-- What the exercise asks --
Report all lines of the records that contain "split".

-- Opening Marker --

Lemma casts_in_lockstep_witness : exists s' e,
  translate_cast (a_function []) the_module (an_instruction [2%N]) Bitcast u64 boxed 1 with_bits = Some (Lowered, s') /\
  leaf the_module with_bits 1 u64 e /\ result_is the_module (an_instruction [2%N]) s' boxed e.
Proof.
  apply (casts_in_lockstep (a_function []) the_module (an_instruction [2%N]) Bitcast u64 boxed 1 with_bits).
  - vm_compute. reflexivity.
  - exists all_ones_expr. split; reflexivity.
Defined.

(** ** Returns *)

Definition two_paths : list CallSummaryReturn :=
  [{| returned := [Aggregate [Scalar (TBv 8 1 : @Expr terms)]]; path_conditions := [TVar "b_c" : @Expr terms] |};
   {| returned := [Aggregate [Scalar (TBv 8 2 : @Expr terms)]]; path_conditions := [TUn Not (TVar "b_c") : @Expr terms] |}].

Lemma combined_returns_exact_witness :
  length (default [] (combine_call_summary_returns two_paths 1)) = 1 /\ exists r, taken (choose []) two_paths r /\
  ((exists p, p ∈ two_paths /\ holds (choose []) p) -> holds (choose []) r) /\
  forall i v, default [] (combine_call_summary_returns two_paths 1) !! i = Some v ->
    exists u, returned r !! i = Some u /\ meaning (choose []) v = meaning (choose []) u.
Proof.
  apply (combined_returns_exact (choose []) (choose_ok [] eq_refl) two_paths 1 (default [] (combine_call_summary_returns two_paths 1))).
  - intros p [->|[->|Hp%elem_of_nil]%elem_of_cons]%elem_of_cons c Hc; [| |done]; apply list_elem_of_singleton in Hc as ->; reflexivity.
  - apply default_some. vm_compute. reflexivity.
Defined.

(** ** Promotion *)

Definition node (i : Inst.Inst P) (rs : list N) : InstrNode P := {| inst := i; results := rs; span := None |}.
Definition block_of (i : N) (ps : list (N * Ty.Ty P)) (ns : list (InstrNode P)) : Block P := {| block_id := i; block_params := ps; body := ns |}.

(** [let k = if c { a } else { b }; k], the cell a newtype *)
Definition joined : Function_ P := a_function
  [block_of 0 [] [node (Inst.Alloca boxed None None) [7%N]; node (Inst.CondBr 1 1 [] 2 []) []];
   block_of 1 [] [node (Inst.Store boxed 7 2 false None) []; node (Inst.Br 3 []) []];
   block_of 2 [] [node (Inst.Store boxed 7 3 false None) []; node (Inst.Br 3 []) []];
   block_of 3 [] [node (Inst.Load boxed 7 false None) [8%N]; node (Inst.Return [8%N]) []]].

Lemma joined_single : single_definitions joined.
Proof.
  split.
  - change (concat (map results (nodes_of joined))) with [7%N; 8%N]. decide_now.
  - intros n Hn ty count al I. unfold joined, a_function, nodes_of in Hn. cbn in Hn.
    repeat (apply elem_of_cons in Hn as [->|Hn]; [cbn; lia|]). by apply elem_of_nil in Hn.
Qed.

Lemma promotion_exact_witness :
  (is_promoted (fst (compute_promotable_cells_of false false the_module joined)) 7 boxed = true <->
    promotable_cell_ty the_module boxed = true /\ forall n, n ∈ nodes_of joined -> allowed 7 boxed n) /\
  (is_promoted (fst (compute_promotable_cells_of false false the_module joined)) 7 boxed = true <->
    promotion_blocker_of the_module joined 7 boxed = Unclassified) /\
  (promoted_cell_alloca_is_admissible_scalar_reference joined 7 boxed = true <->
    promoted_cell_alloca_is_admissible false false the_module joined 7 boxed = true /\ is_precise_stack_scalar_ty boxed = true) /\
  (promoted_cell_alloca_is_admissible false false the_module joined 7 boxed = true ->
    is_precise_stack_scalar_ty boxed = true \/ is_Some (aggregate_field_tys_of the_module boxed)).
Proof.
  apply (promotion_exact joined the_module 7 boxed).
  - apply joined_single.
  - vm_compute. reflexivity.
Defined.

Lemma admitted_cells_exact_witness :
  (exists n, n ∈ nodes_of joined /\ 7%N ∈ results n /\ inst n = Inst.Alloca boxed None None) /\
  stack_alloca_pointer_is_non_escaping joined 7 = true /\ stack_alloca_cell_accesses_match_type joined 7 boxed = true /\
  (forall n, n ∈ nodes_of joined -> unqualified 7 n) /\
  (NoDup (map block_id (blocks joined)) -> allocated_first joined 7 -> initialised joined 7).
Proof.
  apply (admitted_cells_exact joined the_module 7 boxed). vm_compute. reflexivity.
Defined.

-- Closing Marker --

-- Expected answer --
  - exists all_ones_expr. split; reflexivity.
  split.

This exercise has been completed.